[Saved entries]
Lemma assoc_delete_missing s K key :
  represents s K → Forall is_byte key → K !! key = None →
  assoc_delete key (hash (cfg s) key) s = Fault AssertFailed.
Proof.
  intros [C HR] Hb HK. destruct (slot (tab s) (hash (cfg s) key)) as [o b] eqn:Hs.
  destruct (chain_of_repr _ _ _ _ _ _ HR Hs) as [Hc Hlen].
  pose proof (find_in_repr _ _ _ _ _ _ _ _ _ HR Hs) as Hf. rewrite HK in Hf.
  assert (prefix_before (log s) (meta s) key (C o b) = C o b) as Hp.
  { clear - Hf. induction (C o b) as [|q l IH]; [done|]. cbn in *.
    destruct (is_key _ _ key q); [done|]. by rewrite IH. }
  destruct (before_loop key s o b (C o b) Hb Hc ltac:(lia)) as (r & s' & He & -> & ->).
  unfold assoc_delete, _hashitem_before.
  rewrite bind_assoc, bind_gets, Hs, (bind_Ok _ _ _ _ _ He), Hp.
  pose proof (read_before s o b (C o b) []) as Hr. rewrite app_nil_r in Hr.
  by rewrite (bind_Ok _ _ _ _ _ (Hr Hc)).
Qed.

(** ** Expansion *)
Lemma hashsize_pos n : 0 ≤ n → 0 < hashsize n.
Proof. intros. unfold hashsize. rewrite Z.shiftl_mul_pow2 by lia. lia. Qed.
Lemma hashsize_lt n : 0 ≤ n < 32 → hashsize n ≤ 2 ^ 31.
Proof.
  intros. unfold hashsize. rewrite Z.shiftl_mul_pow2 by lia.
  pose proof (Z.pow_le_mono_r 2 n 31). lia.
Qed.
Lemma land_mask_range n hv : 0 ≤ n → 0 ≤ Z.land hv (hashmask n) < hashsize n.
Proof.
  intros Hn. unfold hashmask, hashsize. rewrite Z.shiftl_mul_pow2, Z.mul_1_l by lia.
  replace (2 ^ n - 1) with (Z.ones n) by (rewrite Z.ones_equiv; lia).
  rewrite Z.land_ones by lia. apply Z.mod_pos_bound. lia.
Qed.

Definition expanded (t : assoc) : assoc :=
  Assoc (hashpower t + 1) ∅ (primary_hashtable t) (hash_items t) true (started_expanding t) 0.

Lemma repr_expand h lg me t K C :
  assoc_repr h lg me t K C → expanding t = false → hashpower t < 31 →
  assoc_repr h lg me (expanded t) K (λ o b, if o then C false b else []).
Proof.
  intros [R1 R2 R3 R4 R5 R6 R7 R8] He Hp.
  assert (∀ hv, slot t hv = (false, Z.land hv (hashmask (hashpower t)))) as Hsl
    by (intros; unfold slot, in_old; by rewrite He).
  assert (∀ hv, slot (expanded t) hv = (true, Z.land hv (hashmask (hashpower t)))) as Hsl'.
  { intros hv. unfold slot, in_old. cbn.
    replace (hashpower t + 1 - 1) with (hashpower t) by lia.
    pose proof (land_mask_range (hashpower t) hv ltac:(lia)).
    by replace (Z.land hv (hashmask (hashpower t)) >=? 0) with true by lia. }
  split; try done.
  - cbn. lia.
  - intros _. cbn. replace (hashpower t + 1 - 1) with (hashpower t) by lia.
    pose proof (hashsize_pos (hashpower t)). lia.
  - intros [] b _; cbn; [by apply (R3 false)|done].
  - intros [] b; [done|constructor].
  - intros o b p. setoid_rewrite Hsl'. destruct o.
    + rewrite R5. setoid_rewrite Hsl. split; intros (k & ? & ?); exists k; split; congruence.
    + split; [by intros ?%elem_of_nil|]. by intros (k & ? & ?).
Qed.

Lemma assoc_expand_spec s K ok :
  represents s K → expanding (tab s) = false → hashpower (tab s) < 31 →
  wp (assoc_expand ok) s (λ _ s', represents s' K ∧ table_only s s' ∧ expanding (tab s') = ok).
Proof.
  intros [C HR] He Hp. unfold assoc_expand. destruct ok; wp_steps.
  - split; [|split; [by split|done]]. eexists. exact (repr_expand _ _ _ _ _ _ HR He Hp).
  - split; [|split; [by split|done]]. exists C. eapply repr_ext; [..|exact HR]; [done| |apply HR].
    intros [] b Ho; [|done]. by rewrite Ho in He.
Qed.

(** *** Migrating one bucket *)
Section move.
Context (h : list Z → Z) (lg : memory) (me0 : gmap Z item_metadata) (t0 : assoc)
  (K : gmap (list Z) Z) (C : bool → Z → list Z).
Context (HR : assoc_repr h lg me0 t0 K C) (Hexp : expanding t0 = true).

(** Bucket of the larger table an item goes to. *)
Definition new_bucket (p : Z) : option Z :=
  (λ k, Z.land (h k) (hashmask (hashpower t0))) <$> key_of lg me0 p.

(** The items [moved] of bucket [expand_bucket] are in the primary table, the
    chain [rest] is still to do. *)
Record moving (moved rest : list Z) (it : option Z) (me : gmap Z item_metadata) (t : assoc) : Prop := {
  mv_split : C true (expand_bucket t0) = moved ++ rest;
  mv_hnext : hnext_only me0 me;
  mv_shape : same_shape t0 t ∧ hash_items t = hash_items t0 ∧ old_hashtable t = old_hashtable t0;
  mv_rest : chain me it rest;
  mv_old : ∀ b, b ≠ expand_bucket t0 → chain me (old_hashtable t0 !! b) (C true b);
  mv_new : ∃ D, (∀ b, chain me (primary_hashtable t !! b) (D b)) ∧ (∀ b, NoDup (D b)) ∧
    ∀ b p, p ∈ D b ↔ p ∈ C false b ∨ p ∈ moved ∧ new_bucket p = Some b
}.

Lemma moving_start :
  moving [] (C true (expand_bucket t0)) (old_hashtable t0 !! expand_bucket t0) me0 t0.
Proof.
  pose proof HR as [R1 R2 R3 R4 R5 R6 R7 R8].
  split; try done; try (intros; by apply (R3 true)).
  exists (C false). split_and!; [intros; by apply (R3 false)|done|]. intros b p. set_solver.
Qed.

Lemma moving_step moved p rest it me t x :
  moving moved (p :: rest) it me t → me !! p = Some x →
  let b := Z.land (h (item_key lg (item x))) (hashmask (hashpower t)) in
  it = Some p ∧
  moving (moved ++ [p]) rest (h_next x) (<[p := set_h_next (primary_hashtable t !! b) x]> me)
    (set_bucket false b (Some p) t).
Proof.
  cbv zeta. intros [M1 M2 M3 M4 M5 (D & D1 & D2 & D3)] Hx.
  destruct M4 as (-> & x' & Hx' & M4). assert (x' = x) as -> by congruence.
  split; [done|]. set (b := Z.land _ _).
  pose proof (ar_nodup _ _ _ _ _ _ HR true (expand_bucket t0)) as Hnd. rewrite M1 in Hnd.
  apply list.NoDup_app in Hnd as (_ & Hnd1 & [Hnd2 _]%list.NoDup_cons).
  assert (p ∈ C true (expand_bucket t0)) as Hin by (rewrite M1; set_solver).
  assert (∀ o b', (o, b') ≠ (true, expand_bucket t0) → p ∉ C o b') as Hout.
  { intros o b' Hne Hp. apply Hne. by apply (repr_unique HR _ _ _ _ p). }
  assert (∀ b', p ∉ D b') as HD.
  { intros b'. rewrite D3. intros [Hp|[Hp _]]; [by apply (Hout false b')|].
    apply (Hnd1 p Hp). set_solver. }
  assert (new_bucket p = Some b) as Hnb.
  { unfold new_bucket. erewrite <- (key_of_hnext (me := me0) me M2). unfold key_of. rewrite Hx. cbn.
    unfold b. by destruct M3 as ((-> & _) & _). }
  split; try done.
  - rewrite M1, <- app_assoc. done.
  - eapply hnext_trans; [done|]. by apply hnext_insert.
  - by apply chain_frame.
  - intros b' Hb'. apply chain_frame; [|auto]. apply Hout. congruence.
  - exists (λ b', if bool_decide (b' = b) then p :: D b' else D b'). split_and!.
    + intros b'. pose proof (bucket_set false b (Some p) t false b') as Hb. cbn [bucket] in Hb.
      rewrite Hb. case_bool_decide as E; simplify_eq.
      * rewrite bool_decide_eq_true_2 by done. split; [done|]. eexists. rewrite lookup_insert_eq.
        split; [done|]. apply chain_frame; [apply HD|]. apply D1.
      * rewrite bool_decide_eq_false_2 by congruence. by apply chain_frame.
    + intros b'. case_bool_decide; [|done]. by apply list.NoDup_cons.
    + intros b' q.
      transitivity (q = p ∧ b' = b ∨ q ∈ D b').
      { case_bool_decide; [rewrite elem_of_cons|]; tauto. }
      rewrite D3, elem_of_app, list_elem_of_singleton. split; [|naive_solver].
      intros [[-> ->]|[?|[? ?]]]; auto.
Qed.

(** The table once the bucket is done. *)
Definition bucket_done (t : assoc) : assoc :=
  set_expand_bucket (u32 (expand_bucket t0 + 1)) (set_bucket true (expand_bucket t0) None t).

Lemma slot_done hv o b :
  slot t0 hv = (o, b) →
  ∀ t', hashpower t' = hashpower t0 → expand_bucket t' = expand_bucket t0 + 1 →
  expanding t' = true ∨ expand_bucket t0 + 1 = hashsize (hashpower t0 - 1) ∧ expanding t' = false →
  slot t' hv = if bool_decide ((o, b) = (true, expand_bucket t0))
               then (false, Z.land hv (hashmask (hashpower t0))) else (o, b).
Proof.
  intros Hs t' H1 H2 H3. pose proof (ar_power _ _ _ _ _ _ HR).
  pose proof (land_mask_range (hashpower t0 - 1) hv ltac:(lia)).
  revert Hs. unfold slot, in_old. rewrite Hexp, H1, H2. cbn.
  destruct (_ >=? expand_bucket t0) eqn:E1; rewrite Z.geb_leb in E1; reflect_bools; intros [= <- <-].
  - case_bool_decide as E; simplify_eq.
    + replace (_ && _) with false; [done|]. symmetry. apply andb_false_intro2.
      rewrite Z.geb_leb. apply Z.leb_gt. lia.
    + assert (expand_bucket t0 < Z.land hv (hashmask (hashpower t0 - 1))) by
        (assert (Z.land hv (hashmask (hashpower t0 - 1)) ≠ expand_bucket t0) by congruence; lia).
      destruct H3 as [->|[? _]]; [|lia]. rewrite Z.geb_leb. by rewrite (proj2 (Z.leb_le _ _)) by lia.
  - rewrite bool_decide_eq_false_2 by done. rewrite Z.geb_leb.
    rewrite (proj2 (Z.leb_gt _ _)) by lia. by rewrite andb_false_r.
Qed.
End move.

EXERCISE GOAL:
What is needed is an exact copy of the entries from their first line down to the line with "Lemma hashsize_pos n", that line included, and nothing beyond it.

ANSWER AREA:
Lemma assoc_delete_missing s K key :
  represents s K → Forall is_byte key → K !! key = None →
  assoc_delete key (hash (cfg s) key) s = Fault AssertFailed.
Proof.
  intros [C HR] Hb HK. destruct (slot (tab s) (hash (cfg s) key)) as [o b] eqn:Hs.
  destruct (chain_of_repr _ _ _ _ _ _ HR Hs) as [Hc Hlen].
  pose proof (find_in_repr _ _ _ _ _ _ _ _ _ HR Hs) as Hf. rewrite HK in Hf.
  assert (prefix_before (log s) (meta s) key (C o b) = C o b) as Hp.
  { clear - Hf. induction (C o b) as [|q l IH]; [done|]. cbn in *.
    destruct (is_key _ _ key q); [done|]. by rewrite IH. }
  destruct (before_loop key s o b (C o b) Hb Hc ltac:(lia)) as (r & s' & He & -> & ->).
  unfold assoc_delete, _hashitem_before.
  rewrite bind_assoc, bind_gets, Hs, (bind_Ok _ _ _ _ _ He), Hp.
  pose proof (read_before s o b (C o b) []) as Hr. rewrite app_nil_r in Hr.
  by rewrite (bind_Ok _ _ _ _ _ (Hr Hc)).
Qed.

(** ** Expansion *)
Lemma hashsize_pos n : 0 ≤ n → 0 < hashsize n.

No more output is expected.